ABOUT THIS TASK: Word for word, reproduce the records that follow.

[Saved entries]
::::::::

Lemma percent_defined (v : indicators) :
  exists p,
    regularMarketChangePercent v = Ok p /\
    (prev_price v = 0 -> p = 0) /\
    (prev_price v <> 0 ->
     p = (current_price v - prev_price v) / prev_price v * 100).
Proof.
  unfold regularMarketChangePercent.
  destruct (Reqb_spec (prev_price v) 0) as [E|NE]; simpl.
  - exists 0. split; [reflexivity|]. split; [reflexivity|contradiction].
  - rewrite truediv_nonzero by exact NE. cbn [bind]. eexists.
    split; [reflexivity|]. split; [contradiction|reflexivity].
Qed.

(** X15.  The percent change never raises: it is [0] when the previous
    close is [0] and [(current - previous) / previous * 100] otherwise.  With
    a single daily candle the previous close is the current one, so the
    change and the percent change are both [0]. *)
Theorem price_change_edges :
  (forall v : indicators,
      exists p,
        regularMarketChangePercent v = Ok p /\
        (prev_price v = 0 -> p = 0) /\
        (prev_price v <> 0 ->
         p = (current_price v - prev_price v) / prev_price v * 100)) /\
  (forall hist_daily hist_weekly : list R,
      len hist_daily = 1%Z -> (1 <= len hist_weekly)%Z ->
      exists v,
        get_stock_data_indicators hist_daily hist_weekly = Ok (Computed v) /\
        prev_price v = current_price v /\
        regularMarketChange v = 0 /\
        regularMarketChangePercent v = Ok 0).
Proof.
  split; [exact percent_defined|].
  intros hist_daily hist_weekly Hd Hw.
  destruct (stage_succeeds hist_daily hist_weekly ltac:(lia) Hw) as (v & E).
  pose proof (stage_computed hist_daily hist_weekly v E) as F.
  unfold computed_from in F. destruct F as (_ & Hprev & _).
  rewrite Hd in Hprev. change (1 <? 1)%Z with false in Hprev.
  apply Ok_inj in Hprev.
  exists v. split; [exact E|]. split; [now symmetry|].
  split; [unfold regularMarketChange; rewrite <- Hprev; ring|].
  destruct (percent_defined v) as (p & -> & Hzero & Hnonzero). f_equal.
  destruct (Req_dec_T (prev_price v) 0) as [Z0|NZ]; [now apply Hzero|].
  rewrite (Hnonzero NZ), <- Hprev. unfold Rdiv. ring.
Qed.

Lemma price_change_edges_witness :
  exists v,
    get_stock_data_indicators [100] [99; 98] = Ok (Computed v) /\
    prev_price v = current_price v /\
    regularMarketChange v = 0 /\
    regularMarketChangePercent v = Ok 0.
Proof.
  apply (proj2 price_change_edges [100] [99; 98]).
  - reflexivity.
  - vm_compute. discriminate.
Defined.

(** ** The command line *)

(** X16.  Reading the command line never indexes out of range.  Fewer than
    two entries in [sys.argv] give the usage error; otherwise the ticker is
    the second entry, the period defaults to ["1y"] and the end date to
    [None], and entries after the fourth are ignored. *)
Theorem main_arguments_cases (argv : list (list ascii)) :
  (exists i, main_arguments argv = Ok i) /\
  ((len argv < 2)%Z -> main_arguments argv = Ok Usage) /\
  (forall prog ticker,
      argv = [prog; ticker] ->
      main_arguments argv = Ok (Run ticker ["1"; "y"]%char None)) /\
  (forall prog ticker period,
      argv = [prog; ticker; period] ->
      main_arguments argv = Ok (Run ticker period None)) /\
  (forall prog ticker period date extra,
      argv = prog :: ticker :: period :: date :: extra ->
      main_arguments argv = Ok (Run ticker period (Some date))).
Proof.
  assert (Hlong : forall prog ticker period date extra,
             argv = prog :: ticker :: period :: date :: extra ->
             main_arguments argv = Ok (Run ticker period (Some date))).
  { intros prog ticker period date extra ->. unfold main_arguments.
    rewrite !len_cons. pose proof (len_nonneg extra) as He.
    destruct (Z.ltb_spec (len extra + 1 + 1 + 1 + 1) 2); [lia|].
    destruct (Z.ltb_spec 2 (len extra + 1 + 1 + 1 + 1)); [|lia].
    destruct (Z.ltb_spec 3 (len extra + 1 + 1 + 1 + 1)); [|lia].
    reflexivity. }
  split; [|split; [|split; [|split]]].
  - destruct argv as [|prog [|ticker [|period [|date extra]]]];
      try (eexists; reflexivity).
    eexists. now apply (Hlong prog ticker period date extra).
  - intros Hlt. unfold main_arguments.
    destruct (Z.ltb_spec (len argv) 2); [reflexivity|lia].
  - now intros prog ticker ->.
  - now intros prog ticker period ->.
  - exact Hlong.
Qed.

Lemma main_arguments_cases_witness :
  main_arguments [["x"]%char] = Ok Usage /\
  main_arguments [["x"]; ["A"]; ["5"; "d"]]%char
    = Ok (Run ["A"]%char ["5"; "d"]%char None).
Proof.
  split.
  - apply (proj1 (proj2 (main_arguments_cases [["x"]%char]))).
    vm_compute. reflexivity.
  - apply (proj1 (proj2 (proj2 (proj2
             (main_arguments_cases [["x"]; ["A"]; ["5"; "d"]]%char))))
             ["x"]%char ["A"]%char ["5"; "d"]%char).
    reflexivity.
Defined.

(** ** Two decimals *)

Lemma py_round_2_hundredths (x : R) : exists k : Z, py_round x 2 = IZR k / 100.
Proof.
  exists (round_half_even (x * 10 ^ 2)). unfold py_round. simpl pow.
  f_equal. ring.
Qed.

Lemma hundredths_int (n : Z) : exists k : Z, IZR n = IZR k / 100.
Proof. exists (n * 100)%Z. rewrite mult_IZR. field. Qed.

::::::::

WRITTEN RESPONSE:
Lemma percent_defined (v : indicators) :
  exists p,
    regularMarketChangePercent v = Ok p /\
    (prev_price v = 0 -> p = 0) /\
    (prev_price v <> 0 ->
     p = (current_price v - prev_price v) / prev_price v * 100).
Proof.
  unfold regularMarketChangePercent.
  destruct (Reqb_spec (prev_price v) 0) as [E|NE]; simpl.
  - exists 0. split; [reflexivity|]. split; [reflexivity|contradiction].
  - rewrite truediv_nonzero by exact NE. cbn [bind]. eexists.
    split; [reflexivity|]. split; [contradiction|reflexivity].
Qed.

(** X15.  The percent change never raises: it is [0] when the previous
    close is [0] and [(current - previous) / previous * 100] otherwise.  With
    a single daily candle the previous close is the current one, so the
    change and the percent change are both [0]. *)
Theorem price_change_edges :
  (forall v : indicators,
      exists p,
        regularMarketChangePercent v = Ok p /\
        (prev_price v = 0 -> p = 0) /\
        (prev_price v <> 0 ->
         p = (current_price v - prev_price v) / prev_price v * 100)) /\
  (forall hist_daily hist_weekly : list R,
      len hist_daily = 1%Z -> (1 <= len hist_weekly)%Z ->
      exists v,
        get_stock_data_indicators hist_daily hist_weekly = Ok (Computed v) /\
        prev_price v = current_price v /\
        regularMarketChange v = 0 /\
        regularMarketChangePercent v = Ok 0).
Proof.
  split; [exact percent_defined|].
  intros hist_daily hist_weekly Hd Hw.
  destruct (stage_succeeds hist_daily hist_weekly ltac:(lia) Hw) as (v & E).
  pose proof (stage_computed hist_daily hist_weekly v E) as F.
  unfold computed_from in F. destruct F as (_ & Hprev & _).
  rewrite Hd in Hprev. change (1 <? 1)%Z with false in Hprev.
  apply Ok_inj in Hprev.
  exists v. split; [exact E|]. split; [now symmetry|].
  split; [unfold regularMarketChange; rewrite <- Hprev; ring|].
  destruct (percent_defined v) as (p & -> & Hzero & Hnonzero). f_equal.
  destruct (Req_dec_T (prev_price v) 0) as [Z0|NZ]; [now apply Hzero|].
  rewrite (Hnonzero NZ), <- Hprev. unfold Rdiv. ring.
Qed.

Lemma price_change_edges_witness :
  exists v,
    get_stock_data_indicators [100] [99; 98] = Ok (Computed v) /\
    prev_price v = current_price v /\
    regularMarketChange v = 0 /\
    regularMarketChangePercent v = Ok 0.
Proof.
  apply (proj2 price_change_edges [100] [99; 98]).
  - reflexivity.
  - vm_compute. discriminate.
Defined.

(** ** The command line *)

(** X16.  Reading the command line never indexes out of range.  Fewer than
    two entries in [sys.argv] give the usage error; otherwise the ticker is
    the second entry, the period defaults to ["1y"] and the end date to
    [None], and entries after the fourth are ignored. *)
Theorem main_arguments_cases (argv : list (list ascii)) :
  (exists i, main_arguments argv = Ok i) /\
  ((len argv < 2)%Z -> main_arguments argv = Ok Usage) /\
  (forall prog ticker,
      argv = [prog; ticker] ->
      main_arguments argv = Ok (Run ticker ["1"; "y"]%char None)) /\
  (forall prog ticker period,
      argv = [prog; ticker; period] ->
      main_arguments argv = Ok (Run ticker period None)) /\
  (forall prog ticker period date extra,
      argv = prog :: ticker :: period :: date :: extra ->
      main_arguments argv = Ok (Run ticker period (Some date))).
Proof.
  assert (Hlong : forall prog ticker period date extra,
             argv = prog :: ticker :: period :: date :: extra ->
             main_arguments argv = Ok (Run ticker period (Some date))).
  { intros prog ticker period date extra ->. unfold main_arguments.
    rewrite !len_cons. pose proof (len_nonneg extra) as He.
    destruct (Z.ltb_spec (len extra + 1 + 1 + 1 + 1) 2); [lia|].
    destruct (Z.ltb_spec 2 (len extra + 1 + 1 + 1 + 1)); [|lia].
    destruct (Z.ltb_spec 3 (len extra + 1 + 1 + 1 + 1)); [|lia].
    reflexivity. }
  split; [|split; [|split; [|split]]].
  - destruct argv as [|prog [|ticker [|period [|date extra]]]];
      try (eexists; reflexivity).
    eexists. now apply (Hlong prog ticker period date extra).
  - intros Hlt. unfold main_arguments.
    destruct (Z.ltb_spec (len argv) 2); [reflexivity|lia].
  - now intros prog ticker ->.
  - now intros prog ticker period ->.
  - exact Hlong.
Qed.

Lemma main_arguments_cases_witness :
  main_arguments [["x"]%char] = Ok Usage /\
  main_arguments [["x"]; ["A"]; ["5"; "d"]]%char
    = Ok (Run ["A"]%char ["5"; "d"]%char None).
Proof.
  split.
  - apply (proj1 (proj2 (main_arguments_cases [["x"]%char]))).
    vm_compute. reflexivity.
  - apply (proj1 (proj2 (proj2 (proj2
             (main_arguments_cases [["x"]; ["A"]; ["5"; "d"]]%char))))
             ["x"]%char ["A"]%char ["5"; "d"]%char).
    reflexivity.
Defined.

(** ** Two decimals *)

Lemma py_round_2_hundredths (x : R) : exists k : Z, py_round x 2 = IZR k / 100.
Proof.
  exists (round_half_even (x * 10 ^ 2)). unfold py_round. simpl pow.
  f_equal. ring.
Qed.

Lemma hundredths_int (n : Z) : exists k : Z, IZR n = IZR k / 100.
Proof. exists (n * 100)%Z. rewrite mult_IZR. field. Qed.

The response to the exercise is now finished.